Noémie scrutait les alentours. Elle était certaine d’avoir une bonne vue. Mais elle ne parvenait pas à imaginer ce qu’elle devait chercher.
— C’est un être-esprit, dit Aube. Il suffit d’avoir l’intention de l’appeler.
Elle se souvint avec plaisir de son sentiment de pouvoir et de bien-être quand elle l’avait fait apparaître en haut de l’arbre. Elle retrouva sa joie quand elle avait caressé pour la première fois le pelage d’Éfflam. Elle sourit intérieurement en imaginant son ami dévaler la colline pour se jeter dans ses bras. Soudain, tous sentirent une bourrasque de vent frais. Une boule d’énergie bouscula Aube et se blottit contre son ventre.
— Éfflam !
Elle serra très fort l’enfant-chat contre elle. Il la serra plus encore. Et, en guise de bonjour, il ronronna. À nouveau, le cerveau de Aube entra en ébullition dès qu’il se connecta au monde des pensées d’Éfflam. Elle-même débordait. Elle voulait avoir des réponses pour les ondes. Mais aussi présenter son ami à Max, Noémie et Jeanne. Et elle était toujours curieuse d’en apprendre davantage sur les esprits de la colline. Par où commencer ?

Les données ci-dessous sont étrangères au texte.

(** [struct stat] in user memory: type at 0, dev at 4, ino at 8, nlink at 12,
    size at 16. *)
Definition store_stat (m : mem) (a : Z) (st : stat) : mem :=
  let m1 := store8 (store8 m a (st_type st)) (a + 1) (st_type st / 2 ^ 8) in
  let m2 := store32 (store32 m1 (a + 4) (st_dev st)) (a + 8) (st_ino st) in
  let m3 := store8 (store8 m2 (a + 12) (st_nlink st)) (a + 13) (st_nlink st / 2 ^ 8) in
  store32 m3 (a + 16) (st_size st).

Definition sys_fstat (s : sys) : outcome (Z * sys) :=
  match argfd s 0 with
  | None => Ret (-1, s)
  | Some (_, f) =>
      match argptr (sme s) (sum s) 1 20 with
      | None => Ret (-1, s)
      | Some a =>
          let! (r, k) := filestat (p_pid (sme s)) (sk s) f in
          let s1 := set_sk s k in
          Ret (r.1, match r.2 with Some st => set_sum s1 (store_stat (sum s1) a st) | None => s1 end)
      end
  end.

(** ** Links *)

Section paths.
  Context (pid : Z) (cwd : nat).

Definition nlink_add (d : Z) (i : inode) : inode := with_nlink (s16 (i_nlink i + d)) i.

(** The [bad] exit of [sys_link]. *)
Definition link_bad (s : fs) (ip : nat) : outcome (Z * fs) :=
  let! s1 := ilock pid s (Some ip) in
  let! s2 := iupdate pid (iset s1 ip (nlink_add (-1))) ip in
  let! s3 := iunlockput pid s2 ip in
  let! s4 := fend_op pid s3 in
  Ret (-1, s4).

« Tu veux savoir comment les animaux peuvent t’aider ? » résonna la langue magnifique des êtres-chats dans sa tête.
« Oui » pensa Aube. Elle retrouva le fil de leur imagination commune. Elle se laissa aller aux images de lumière. Celles-ci l’entraînaient déjà des racines de la colline aux branches des arbres. Elles l’emmenaient des nids haut perchés aux terriers creusés dans la terre. Elle vit des merles, des corneilles, des écureuils, des hérissons, des musaraignes, des chats quitter la colline. Ils s’approchaient des sources d’ondes. Ils se glissaient sous les toits, par les caves, les égouts ou les gaines des tuyaux électriques à l’intérieur des maisons. Toutes étaient parcourues d’ondes, de fils, de prises de courant. Et soudain, tout ce petit peuple sabotait, tranchait les câbles, basculait les interrupteurs, arrachait les composants magnétiques des téléphones portables, des modems, des ordinateurs. Ceux-ci s’éteignaient les uns après les autres et retournaient au noir. Aube ouvrit les yeux.

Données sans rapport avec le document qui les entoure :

(* ===== verification/FileInv.v ===== *)
(** * Reference counts and pipe ends

    The invariant of the file table: a file's count is the number of
    descriptors that name it, its type says whether it is in use, every end of
    a pipe belongs to one file, and the page of a pipe in use is not free.  The
    system calls on descriptors preserve it. *)
From stdpp Require Import base list strings.
From Stdlib Require Import ZArith Lia.
From S2P Require Import Prelude Mmu Memory Kalloc Bio Log Fs File Proc Syscall Sysfile.
From S2P Require Pipe.

(** ** Pipe ends *)

(** File [f] of the table is the read ([w = false]) or write end of the pipe at [p]. *)
Definition is_end (t : list file) (f : nat) (p : Z) (w : bool) : Prop :=
  ∃ x, t !! f = Some x ∧ f_type x = FD_PIPE ∧ f_pipe x = p ∧ f_writable x = w.
Definition end_open (x : Pipe.pipe) (w : bool) : bool := if w then Pipe.writeopen x else Pipe.readopen x.

Record pipes_ok (t : list file) (P : Z → Pipe.pipe) : Prop := mk_pipes_ok {
  po_open : ∀ f p w, is_end t f p w → end_open (P p) w = true;
  po_uniq : ∀ f g p w, is_end t f p w → is_end t g p w → f = g;
  po_peer : ∀ f p w, is_end t f p w → end_open (P p) (negb w) = true → ∃ g, is_end t g p (negb w) }.

(** The pages of the pipes are allocated ones. *)
Definition pages_ok (kend : Z) (t : list file) (m : kstate) : Prop :=
  ∃ l, free_rep kend m l ∧ ∀ f p w, is_end t f p w → valid_page kend p ∧ p ∉ l.

(** ** The table *)

(** [refs] counts the descriptors of each file; [pend] are the files allocated
    and not given a type yet. *)
Record files_ok (kend : Z) (refs : nat → Z) (pend : list nat) (k : fkern) : Prop := mk_files_ok {
  fo_len : length (ftable k) = Z.to_nat NFILE;
  fo_ref : ∀ f x, ftable k !! f = Some x → f_ref x = refs f;
  fo_nonneg : ∀ f, 0 ≤ refs f;
  fo_range : ∀ f, refs f ≠ 0 → (f < Z.to_nat NFILE)%nat;
  fo_type : ∀ f x, ftable k !! f = Some x → f_type x = FD_NONE ↔ refs f = 0 ∨ f ∈ pend;
  fo_pipes : pipes_ok (ftable k) (pipes k);
  fo_pages : pages_ok kend (ftable k) (kmem k) }.

(** One more or one less reference. *)
Definition bump (refs : nat → Z) (f : nat) (d : Z) : nat → Z := λ g, if decide (g = f) then refs g + d else refs g.

Lemma files_ok_ext kend refs refs' pend k : (∀ f, refs f = refs' f) → files_ok kend refs pend k → files_ok kend refs' pend k.
Proof.
  intros He [H1 H2 H3 H4 H5 H6 H7]. split; try done; intros f; rewrite <-?He; auto.
Qed.

Lemma files_ok_fs kend refs pend k s : files_ok kend refs pend k → files_ok kend refs pend (set_fs k s).
Proof. intros []. by split. Qed.

(** ** Tables that differ at one file *)

Lemma lookup_alter_cases (h : file → file) f (t : list file) g y :
  alter h f t !! g = Some y ↔ ∃ x, t !! g = Some x ∧ y = if decide (g = f) then h x else x.
Proof.
  destruct (decide (g = f)) as [->|Hne].
  - rewrite list_lookup_alter_eq. destruct (t !! f); simpl; naive_solver.
  - rewrite list_lookup_alter_ne by done. naive_solver.
Qed.

(** Updates that keep what makes a file the end of a pipe. *)
Definition keeps_end (h : file → file) : Prop :=
  ∀ x, f_type (h x) = f_type x ∧ f_pipe (h x) = f_pipe x ∧ f_writable (h x) = f_writable x.

Lemma is_end_keep h f t g p w : keeps_end h → is_end (alter h f t) g p w ↔ is_end t g p w.
Proof.
  intros Hk. unfold is_end. split.
  - intros (y & (x & Hx & ->)%lookup_alter_cases & Ht & Hp & Hw). exists x. split; [done|].
    destruct (decide (g = f)); [|done]. destruct (Hk x) as (? & ? & ?). split_and!; congruence.
  - intros (x & Hx & Ht & Hp & Hw). eexists. split; [apply lookup_alter_cases; eauto|].
    destruct (decide (g = f)); [|done]. destruct (Hk x) as (? & ? & ?). split_and!; congruence.
Qed.

Lemma is_end_drop h f t g p w :
  (∀ x, f_type (h x) ≠ FD_PIPE) → is_end (alter h f t) g p w ↔ g ≠ f ∧ is_end t g p w.
Proof.
  intros Hk. unfold is_end. split.
  - intros (y & (x & Hx & ->)%lookup_alter_cases & Ht & Hp & Hw). destruct (decide (g = f)); [by apply Hk in Ht|]. eauto 10.
  - intros (Hne & x & Hx & Ht & Hp & Hw). exists x. split; [|done]. apply lookup_alter_cases. exists x. by rewrite decide_False.
Qed.

Lemma pipes_ok_iff t t' P : (∀ f p w, is_end t' f p w ↔ is_end t f p w) → pipes_ok t P → pipes_ok t' P.
Proof.
  intros He [H1 H2 H3]. split.
  - intros f p w Hf%He. by eapply H1.
  - intros f g p w Hf%He Hg%He. by eapply H2.
  - intros f p w Hf%He Ho. destruct (H3 _ _ _ Hf Ho) as [g Hg]. exists g. by apply He.
Qed.

Lemma pages_ok_iff kend t t' m : (∀ f p w, is_end t' f p w → is_end t f p w) → pages_ok kend t m → pages_ok kend t' m.
Proof. intros He (l & Hl & H). exists l. split; [done|]. intros f p w Hf%He. by eapply H. Qed.

Lemma files_ok_alter kend refs refs' pend pend' k f h :
  files_ok kend refs pend k → keeps_end h →
  (∀ x, ftable k !! f = Some x → f_ref (h x) = refs' f ∧ (f_type (h x) = FD_NONE ↔ refs' f = 0 ∨ f ∈ pend')) →
  (∀ g, g ≠ f → refs' g = refs g) → (∀ g, g ≠ f → g ∈ pend' ↔ g ∈ pend) → 0 ≤ refs' f → (refs' f ≠ 0 → (f < Z.to_nat NFILE)%nat) →
  files_ok kend refs' pend' (fset k f h).
Proof.
  intros [H1 H2 H3 H4 H5 H6 H7] Hk Hf Hr Hp Hnn Hrg. split; simpl.
  - by rewrite length_alter.
  - intros g y (x & Hx & ->)%lookup_alter_cases. case_decide as Hg; [subst; by apply Hf|]. rewrite Hr by done. auto.
  - intros g. destruct (decide (g = f)) as [->|]; [done|]. rewrite Hr by done. auto.
  - intros g. destruct (decide (g = f)) as [->|]; [done|]. rewrite Hr by done. auto.
  - intros g y (x & Hx & ->)%lookup_alter_cases. case_decide as Hg; [subst; by apply Hf|].
    rewrite Hr, Hp by done. auto.
  - eapply pipes_ok_iff; [|done]. intros. by apply is_end_keep.
  - eapply pages_ok_iff; [|done]. intros g p w. by apply is_end_keep.
Qed.

Lemma bump_eq refs f d : bump refs f d f = refs f + d.
Proof. unfold bump. by rewrite decide_True. Qed.
Lemma bump_ne refs f d g : g ≠ f → bump refs f d g = refs g.
Proof. intros. unfold bump. by rewrite decide_False. Qed.

(** ** The operations of file.c *)

Lemma filealloc_files kend refs pend k :
  files_ok kend refs pend k →
  match filealloc k with
  | (Some f, k') => refs f = 0 ∧ (f < Z.to_nat NFILE)%nat ∧ files_ok kend (bump refs f 1) (f :: pend) k' ∧ kmem k' = kmem k ∧ kfs k' = kfs k
  | (None, k') => k' = k
  end.
Proof.
  intros Hok. unfold filealloc. destruct (list_find _ _) as [[f x]|] eqn:E; [|done].
  apply list_find_Some in E as (Hx & H0 & _). pose proof (fo_ref _ _ _ _ Hok f x Hx) as Hr.
  pose proof (lookup_lt_Some _ _ _ Hx) as Hlt. rewrite (fo_len _ _ _ _ Hok) in Hlt.
  split_and!; [lia|done| |done|done]. eapply files_ok_alter; [done|by intros y| |by apply bump_ne| | |done].
  - intros y Hy. rewrite Hx in Hy. injection Hy as <-. rewrite bump_eq. simpl. split; [lia|]. split; [right; left|].
    intros _. apply (fo_type _ _ _ _ Hok f x Hx). left. lia.
  - intros g Hg. rewrite elem_of_cons. naive_solver.
  - rewrite bump_eq. lia.
Qed.

Lemma filedup_files kend refs pend k f :
  files_ok kend refs pend k → 0 < refs f → f ∉ pend →
  ∃ k', filedup k f = Ret k' ∧ files_ok kend (bump refs f 1) pend k' ∧ kmem k' = kmem k ∧ kfs k' = kfs k.
Proof.
  intros Hok Hp Hnp. pose proof (fo_range _ _ _ _ Hok f) as Hlt. specialize (Hlt ltac:(lia)).
  unfold filedup, fptr. rewrite <-(fo_len _ _ _ _ Hok) in Hlt. apply lookup_lt_is_Some_2 in Hlt as [x Hx]. rewrite Hx. simpl.
  rewrite (fo_ref _ _ _ _ Hok f x Hx). destruct (Z.ltb_spec (refs f) 1); [lia|]. eexists. split_and!; [done| |done|done].
  eapply files_ok_alter; [done|by intros y| |by apply bump_ne|done| |].
  - intros y Hy. rewrite Hx in Hy. injection Hy as <-. rewrite bump_eq. simpl. split; [lia|].
    rewrite (fo_type _ _ _ _ Hok f x Hx). split; intros [?|?]; [lia|done|lia|done].
  - rewrite bump_eq. lia.
  - intros _. apply (fo_range _ _ _ _ Hok). lia.
Qed.

(** ** Closing *)

Lemma pipeclose_ends x w :
  end_open (Pipe.pipeclose x w).1 w = false ∧ end_open (Pipe.pipeclose x w).1 (negb w) = end_open x (negb w) ∧
  (Pipe.pipeclose x w).2 = negb (end_open x (negb w)).
Proof. destruct w; simpl; rewrite ?andb_true_r, ?andb_true_l; auto. Qed.

Section close.
  Context (kend : Z) (kend_kernel : KERNBASE + EXTMEM ≤ kend).

(** The pipe loses the end [f]; with it goes the page when it was the last. *)
Lemma pipeclose_files k t0 f p w :
  pipes_ok t0 (pipes k) → pages_ok kend t0 (kmem k) → is_end t0 f p w →
  (∀ g q v, is_end (ftable k) g q v ↔ g ≠ f ∧ is_end t0 g q v) →
  ∃ k', pipeclose kend k p w = Ret k' ∧ ftable k' = ftable k ∧ kfs k' = kfs k ∧
        pipes_ok (ftable k) (pipes k') ∧ pages_ok kend (ftable k) (kmem k').
Proof.
  intros [Ho Hu Hp] (l & Hl & Hpg) Hend Ht. unfold pipeclose.
  destruct (pipeclose_ends (pipes k p) w) as (E1 & E2 & E3). destruct (Pipe.pipeclose (pipes k p) w) as [x free]. simpl in *.
  assert (Hpipes : pipes_ok (ftable k) (upd (pipes k) p x)).
  { assert (Hopen : ∀ g q v, is_end (ftable k) g q v → end_open (upd (pipes k) p x q) v = true).
    { intros g q v [Hne Hg]%Ht. destruct (decide (q = p)) as [->|]; [rewrite upd_eq|rewrite upd_ne by done; by eapply Ho].
      destruct (decide (v = w)) as [->|Hv]; [by destruct (Hne (Hu _ _ _ _ Hg Hend))|].
      assert (v = negb w) as -> by (by destruct v, w). rewrite E2. by eapply Ho. }
    split; [done| |].
    - intros g g' q v [_ Hg]%Ht [_ Hg']%Ht. by eapply Hu.
    - intros g q v Hg' Hop. pose proof Hg' as [Hne Hg]%Ht. destruct (decide (q = p)) as [->|Hq].
      + rewrite upd_eq in Hop. destruct (decide (v = w)) as [->|Hv]; [by destruct (Hne (Hu _ _ _ _ Hg Hend))|].
        assert (v = negb w) as -> by (by destruct v, w). rewrite negb_involutive in Hop. congruence.
      + rewrite upd_ne in Hop by done. destruct (Hp _ _ _ Hg Hop) as [g' Hg'']. exists g'. apply Ht. split; [|done].
        intros ->. destruct Hg'' as (y & Hy & _ & <- & _). destruct Hend as (y' & Hy' & _ & <- & _). congruence. }
  destruct free.
  - destruct (Hpg _ _ _ Hend) as [Hv Hni]. destruct (kfree_spec kend kend_kernel (kmem k) l p Hl Hv Hni) as (m & Hm & Hfr & _).
    rewrite Hm. simpl. eexists. split_and!; [done..|]. exists (p :: l). split; [done|].
    intros g q v Hg'. pose proof Hg' as [Hne Hg]%Ht. destruct (Hpg _ _ _ Hg) as [Hvq Hq]. split; [done|].
    apply not_elem_of_cons. split; [|done]. intros ->.
    pose proof (po_open _ _ Hpipes _ _ _ Hg') as Hop. rewrite upd_eq in Hop.
    destruct (decide (v = w)) as [->|Hvw]; [congruence|]. assert (v = negb w) as -> by (by destruct v, w).
    rewrite E2 in Hop. by rewrite Hop in E3.
  - eexists. split_and!; [done..|]. exists l. split; [done|]. intros g q v [_ Hg]%Ht. eauto.
Qed.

— C’est ce qu’ils ont choisi de faire ? demanda-t-elle.
La fillette n’était pas encore certaine du sens à donner à sa vision.

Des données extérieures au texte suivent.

Fixpoint parseline (n : nat) (ps : list Z) : outcome (cmd * list Z) :=
  match n with
  | O => NoFuel
  | S n =>
      let! (c, s) := parsepipe n ps in
      let! (c, s) := parseback (S (length s)) s c in
      let '(b, s) := peek s [SEMI] in
      if b then
        let '(_, _, _, s1) := gettoken s in
        let! (r, s2) := parseline n s1 in
        Ret (LIST c r, s2)
      else Ret (c, s)
  end
with parsepipe (n : nat) (ps : list Z) : outcome (cmd * list Z) :=
  match n with
  | O => NoFuel
  | S n =>
      let! (c, s) := parseexec n ps in
      let '(b, s) := peek s [BAR] in
      if b then
        let '(_, _, _, s1) := gettoken s in
        let! (r, s2) := parsepipe n s1 in
        Ret (PIPE c r, s2)
      else Ret (c, s)
  end
with parseexec (n : nat) (ps : list Z) : outcome (cmd * list Z) :=
  match n with
  | O => NoFuel
  | S n =>
      let '(b, s) := peek ps [OPEN] in
      if b then parseblock n s
      else
        let! (rs, s1) := parseredirs s [] in
        let! (r, s2) := parseargs (S (length s1)) s1 [] rs in
        Ret (foldl redircmd (EXEC r.1) r.2, s2)
  end
with parseblock (n : nat) (ps : list Z) : outcome (cmd * list Z) :=
  match n with
  | O => NoFuel
  | S n =>
      let '(b, s) := peek ps [OPEN] in
      if negb b then Panic "parseblock"
      else
        let '(_, _, _, s1) := gettoken s in
        let! (c, s2) := parseline n s1 in
        let '(b, s3) := peek s2 [CLOSE] in
        if negb b then Panic "syntax - missing )"
        else
          let '(_, _, _, s4) := gettoken s3 in
          let! (rs, s5) := parseredirs s4 [] in
          Ret (foldl redircmd c rs, s5)
  end.

(** Four nested calls for each byte of the line. *)
Definition parse_fuel (s : list Z) : nat := 4 * length s + 4.

(** ** NUL termination *)

(** [m] is the line and its NUL, [es] the index of that NUL. *)
Definition put_nul (es : nat) (m : list Z) (f : span) : list Z := <[(es - f.2)%nat := 0]> m.

Fixpoint nulterminate (es : nat) (m : list Z) (c : cmd) : list Z :=
  match c with
  | EXEC argv => foldl (put_nul es) m argv
  | REDIR c f _ _ => put_nul es (nulterminate es m c) f
  | PIPE l r => nulterminate es (nulterminate es m l) r
  | LIST l r => nulterminate es (nulterminate es m l) r
  | BACK c => nulterminate es m c
  end.

(** [parsecmd] on the string [s]: the command, and the memory of the line. *)
Definition parsecmd (s : list Z) : outcome (cmd * list Z) :=
  let! (c, s1) := parseline (parse_fuel s) s in
  let '(_, s2) := peek s1 [] in
  match s2 with
  | [] => Ret (c, nulterminate (length s) (s ++ [0]) c)
  | _ => Panic "syntax"
  end.

#[local] Arguments peek : simpl never.
#[local] Arguments gettoken : simpl never.
#[local] Arguments parseredirs : simpl never.

(** ** Tokens of a line *)

Definition wordc (c : Z) : bool := negb (strchr whitespace c) && negb (strchr symbols c).
Definition word_end (s : list Z) : Prop := match s with [] => True | c :: _ => wordc c = false end.

(** [f] spans a run of word characters of the line [buf] that no word character
    follows. *)
Definition good (buf : list Z) (f : span) : Prop :=
  ∃ w post, (w ++ post) `suffix_of` buf ∧ f = (length (w ++ post), length post) ∧ Forall (λ c, wordc c = true) w ∧ word_end post.

Lemma skip_ws_suffix s : skip_ws s `suffix_of` s.
Proof. induction s as [|c s IH]; simpl; [done|]. destruct (strchr whitespace c); [by apply suffix_cons_r|done]. Qed.

Lemma skip_ws_head s : match skip_ws s with [] => True | c :: _ => strchr whitespace c = false end.
Proof. induction s as [|c s IH]; simpl; [done|]. by destruct (strchr whitespace c) eqn:E. Qed.

Lemma skip_word_split s : ∃ w, s = w ++ skip_word s ∧ Forall (λ c, wordc c = true) w ∧ word_end (skip_word s).
Proof.
  induction s as [|c s (w & Hw & Hall & He)]; simpl; [by exists []|]. fold (wordc c). destruct (wordc c) eqn:Hc.
  - exists (c :: w). simpl. rewrite <-Hw. split_and!; [done|by constructor|done].
  - by exists [].
Qed.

— C’est ce dont ils sont capables si tu le leur demandes, lui répondit le doux murmure de la voix d’Éfflam.
— Mais comment est-ce que je peux leur demander ?
— Il suffit que tu choisisses d’y arriver.
— Éfflam ! gronda la fillette en riant. Arrête avec les énigmes !
Max et Noémie l’observaient bouche bée. Ils l’avaient vue sourire puis s’arrêter net alors qu’ils s’avançaient tous entre les ronces et les premiers bouleaux de la colline. Un coup de vent l’avait figée sur place. Un bref moment qui avait paru une éternité. Et voilà que maintenant Aube parlait toute seule. Repliée sur elle-même.
Max crut alors percevoir un bruit étrange comme un murmure persistant dans le vent. C’était l’écho lointain d’une voix qui provenait de l’espace contenu entre les bras de sa sœur.
Noémie se frotta les yeux. Sa vue lui jouait un mauvais tour. Le paysage s’était déformé devant son amie comme si de la terre et des feuilles s’étaient dressées face à elle. La nature dissimulait ce contre quoi Aube s’était immobilisée.
Jeanne observait Éfflam. Elle souriait. Ses petits yeux ridés distinguaient très nettement l’enfant-chat.
— Bonjour jeune esprit de la colline, le salua-t-elle. Je suis ravie de te rencontrer. Voilà bien des années que je n’ai plus eu la chance d’avoir des nouvelles des hommes-chats.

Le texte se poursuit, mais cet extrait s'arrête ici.